L’accident ferroviaire d’Adamuz (Córdoba), survenu le 18 janvier dernier et qui a coûté la vie à 46 personnes, a une explication technique qui prend forme au fil des semaines. L’hypothèse envisagée par la Commission d’Enquête sur les Accidents Ferroviaires (CIAF) indique que le rail sur lequel circulait le train Iryo à destination de Madrid s’est fracturé des heures avant le sinistre. Selon une publication exclusive du média numérique El Liberal, confirmant des informations avancées par THE OBJECTIVE, la voie présentait déjà une rupture la nuit précédant la tragédie. La version soutenue par cette enquête est que les chutes de tension enregistrées pendant la nuit témoignent d’une rupture partielle du rail, mais le système de sécurité LZB ne s’est pas activé car le courant n’a jamais été complètement interrompu, permettant à au moins trois trains d’une capacité de 1 137 passagers de circuler sur ce point avant le déraillement.
L’enquête a été entachée par une polémique supplémentaire concernant la gestion des restes. Adif a retiré divers matériaux de la zone du sinistre entre le 22 et le 23 janvier sans en informer préalablement l’autorité judiciaire, selon certaines informations. La version de l’entreprise publique défend cependant qu’elle a agi correctement et que sa seule intention était de préserver les éléments que ni la Garde Civile ni la CIAF n’avaient emportés lors de leur inspection initiale. Le ministre des Transports, Óscar Puente, a qualifié les accusations de « désinformation » et a publié l’introduction d’un rapport de 23 pages détaillant la traçabilité des soudures transférées à la base de maintenance de Hornachuelos.

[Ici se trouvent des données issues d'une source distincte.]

Lemma Start_turn_inv env bo h :
  loop_inv bo h ->
  wp (Start_turn env bo) (holds loop_inv (fun r h' => r = None /\ exists b, loop_inv b h')) h.
Proof.
  intros (-> & Hp & Hv & Hc). unfold wp, Start_turn.
  rewrite run_bind. unfold FetchMessage. rewrite run_call.
  destruct (env_fetch env h) as [m | e].
  - rewrite run_bind. unfold handler. rewrite run_call.
    set (h1 := Fetched (Ok m) :: h). destruct (env_handler env h1 _) as [err |] eqn:Eh; simpl.
    + split; [done |]. split; [done |]. simpl. split; [by rewrite Hv |].
      by rewrite accepted_cons_err.
    + split; [done |]. split; [done |]. simpl. split; [by rewrite Hv |].
      by rewrite accepted_cons_ok, Hc.
  - rewrite run_bind. unfold ctx_Err. rewrite run_call.
    set (h1 := Fetched (Err e) :: h). destruct (env_cancelled env h1) eqn:Ec; simpl.
    + split; [done |]. exists (backoff (S (failures h))). by repeat split.
    + destruct (env_timer env _) eqn:Et; simpl.
      * split; [by rewrite <- backoff_S |]. split; [| by split]. simpl. split; [| done].
        by exists (failures h).
      * split; [done |]. exists (backoff (S (failures h))). split; [done |]. split; [| by split]. simpl.
        split; [| done]. by exists (failures h).
Qed.

Lemma Start_inv (env : Env) (n : nat) :
  wp (Start env n) (holds loop_inv (fun r h => r = None /\ exists bo, loop_inv bo h)) [].
Proof. apply iterate_invariant; [apply Start_turn_inv |]. by repeat split. Qed.

Lemma Start_loop_inv (env : Env) (n : nat) : exists bo, loop_inv bo (run (Start env n) []).2.
Proof.
  pose proof (run_wp _ _ _ (Start_inv env n)) as H.
  destruct (run _ []) as [[bo | r] h]; simpl in *; [by exists bo | by destruct H].
Qed.

(** C14. The consumer loop, against any broker, handler, timer and context: every
    message fetched goes to the handler exactly once and in order, with the
    request identifier of its headers; the offsets committed are those of the
    messages the handler accepted, in the same order and nothing else; and every
    pause lasts min(2^n, 30) seconds, n being the failed fetches in a row before
    the one it follows. *)
Theorem consumer_exact (env : Env) (n : nat) :
  let h := (run (Start env n) []).2 in
  map fst (verdicts h) = map decode (fetches h) /\
  commits h = accepted (fetches h) (verdicts h) /\
  paced h.
Proof. by destruct (Start_loop_inv env n) as (bo & _ & ? & ? & ?). Qed.

(** Once the context stays cancelled and the reader fails, as it does under a
    cancelled context, [Start] returns, and it returns nil: within as many turns
    as the calls made before. *)
Theorem consumer_shutdown (env : Env) (N : nat)
    (Hdone : forall h : list event, (N <= List.length h)%nat ->
       env_cancelled env h = true /\ is_ok (env_fetch env h) = false) :
  (run (Start env (S N)) []).1 = inr None.
Proof.
  destruct (iterate_returns (Start_turn env) (fun h => N - List.length h)%nat) with
    (n := S N) (s := bo_init) (w := @nil event) as [x Hx]; [| simpl; lia |].
  - intros bo h. unfold wp, Start_turn. rewrite run_bind. unfold FetchMessage. rewrite run_call.
    destruct (decide (N <= List.length h)%nat) as [Hle | Hgt].
    + destruct (Hdone h Hle) as [_ Hf]. destruct (env_fetch env h) as [m | e]; [done |].
      rewrite run_bind. unfold ctx_Err. rewrite run_call.
      destruct (Hdone (Fetched (Err e) :: h)) as [-> _]; [simpl; lia | done].
    + destruct (env_fetch env h) as [m | e].
      * rewrite run_bind. unfold handler. rewrite run_call.
        destruct (env_handler env _ _); simpl; lia.
      * rewrite run_bind. unfold ctx_Err. rewrite run_call.
        destruct (env_cancelled env _); simpl; [done |].
        destruct (env_timer env _); simpl; [lia | done].
  - pose proof (run_wp _ _ _ (Start_inv env (S N))) as H. unfold Start in *.
    destruct (run _ []) as [r h]. simpl in Hx. subst r. by destruct H as [-> _].
Qed.

(** *** Redelivery

    The position a consumer group keeps for the partition: a restarted consumer
    fetches from it. Committing a message stores the offset after it. *)
Definition position (h : list event) : Z :=
  fold_right Z.max 0 (map (fun m => kOffset m + 1) (acknowledged h)).

Lemma position_le (ms : list kMessage) (o : Z) :
  0 <= o ->
  (fold_right Z.max 0 (map (fun m => kOffset m + 1) ms) <= o <->
   forall m, m ∈ ms -> kOffset m < o).
Proof.
  intros Ho. induction ms as [| m ms IH]; simpl.
  - split; [| lia]. intros _ m Hm. by apply not_elem_of_nil in Hm.
  - rewrite Z.max_lub_iff, IH. split.
    + intros [H1 H2] m' [-> | Hin]%elem_of_cons; [lia | by apply H2].
    + intros H. split.
      * assert (kOffset m < o); [apply H; rewrite elem_of_cons; by left | lia].
      * intros m' Hin. apply H. rewrite elem_of_cons. by right.
Qed.

Lemma acknowledged_commits (env : Env) (n : nat) :
  (forall h m, env_commit env h m = None) ->
  let h := (run (Start env n) []).2 in acknowledged h = commits h.
Proof.
  intros Hok.
  pose proof (iterate_invariant (Start_turn env) (fun _ h => acknowledged h = commits h)
                (fun _ h => acknowledged h = commits h)) as H.
  assert (Hrun : wp (Start env n) (fun _ h => acknowledged h = commits h) []).
  { eapply wp_mono; [apply H |]; [| done | by intros []]. clear H.
    intros bo h Hh. unfold wp, Start_turn. rewrite run_bind. unfold FetchMessage. rewrite run_call.
    destruct (env_fetch env h) as [m | e].
    - rewrite run_bind. unfold handler. rewrite run_call.
      destruct (env_handler env _ _); simpl; [done |]. rewrite Hok. by f_equal.
    - rewrite run_bind. unfold ctx_Err. rewrite run_call.
      destruct (env_cancelled env _); simpl; [done |]. by destruct (env_timer env _). }
  exact Hrun.
Qed.

(** What a handler error does: the message at offset [o] is behind the
    position a restarted consumer starts from unless every message of a higher
    or equal offset was refused too (with a broker that accepts every commit). A
    refused message is redelivered only as long as nothing after it was accepted. *)
Theorem redelivery (env : Env) (n : nat) (o : Z) (Ho : 0 <= o)
    (Hcommit : forall h m, env_commit env h m = None) :
  let h := (run (Start env n) []).2 in
  position h <= o <->
  forall m v, (m, v) ∈ zip (fetches h) (verdicts h) -> o <= kOffset m -> v.2 <> None.
Proof.
  intros h. destruct (Start_loop_inv env n) as (bo & _ & _ & _ & Hc). fold h in Hc.
  pose proof (acknowledged_commits env n Hcommit) as Ha. fold h in Ha.
  unfold position. rewrite position_le, Ha, Hc by done. unfold accepted. split.
  - intros H m v Hin Hge Hv.
    assert (kOffset m < o); [| lia]. apply H.
    apply list_elem_of_fmap. exists (m, v). split; [done |].
    by apply list_elem_of_filter.
  - intros H m Hm. apply list_elem_of_fmap in Hm as ([m' v] & -> & Hin).
    apply list_elem_of_filter in Hin as [Hv Hin]. simpl in *.
    destruct (Z.lt_ge_cases (kOffset m') o) as [| Hge]; [done |].
    by destruct (H m' v Hin Hge).
Qed.

(** ** Health probe *)

(** [healthCheckWithDialer]; [dial] is the connection attempt to one address. *)
Definition healthCheckWithDialer {W} (brokers : string) (dial : string -> prog W (option error))
  : prog W string :=
  if String.eqb (TrimSpace brokers) "" then Ret "not_configured"%string
  else
    let addr := TrimSpace (List.hd "" (SplitN brokers ","%char 2)) in
    let! err := dial addr in
    match err with
    | Some e => Ret ("down: " ++ error_text e)%string
    | None => Ret "ok"%string
    end.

Alors que l’enquête judiciaire et technique approfondit ce qui s’est passé à Córdoba, Adif travaille contre la montre sur un autre point noir du réseau andalou. Diario Sur de Málaga a rapporté ce mercredi que les ouvriers ont commencé à démonter les murs endommagés sur le talus de la ligne à grande vitesse à Álora, une structure qui s’est partiellement effondrée le 4 février dernier à cause des fortes pluies. Une grue de grande tonnage travaille 24 heures sur 24 pour retirer pièce par pièce l’écran en béton, une opération que les techniciens considèrent comme indispensable pour garantir la sécurité avant de rouvrir le trafic entre Málaga et Madrid. La version d’Adif dans ce cas est que la priorité absolue est la sécurité, c’est pourquoi ils ont choisi de supprimer une grande partie de la structure, la réduisant à entre quatre et cinq mètres, après avoir constaté que les écrans endommagés pourraient tomber et provoquer un accident.
Le gestionnaire ferroviaire insiste sur le fait que la sécurité n’est pas négociable, même si cela signifie prolonger les délais. Les prévisions initiales indiquent que la circulation ne pourra pas être rétablie avant la dernière semaine d’avril, un calendrier qui sera révisé tous les quinze jours en fonction de l’évolution des travaux. Pendant ces semaines, les équipes ont dû préalablement sécuriser un pylône haute tension de Red Eléctrica à proximité, et l’instabilité du terrain a empêché d’entreprendre les travaux immédiatement après l’éboulement. Adif assure que les travaux ne se limiteront pas à réparer les dégâts, mais incluront des améliorations pour renforcer la sécurité future de ce tronçon de la ligne à grande vitesse de Malaga.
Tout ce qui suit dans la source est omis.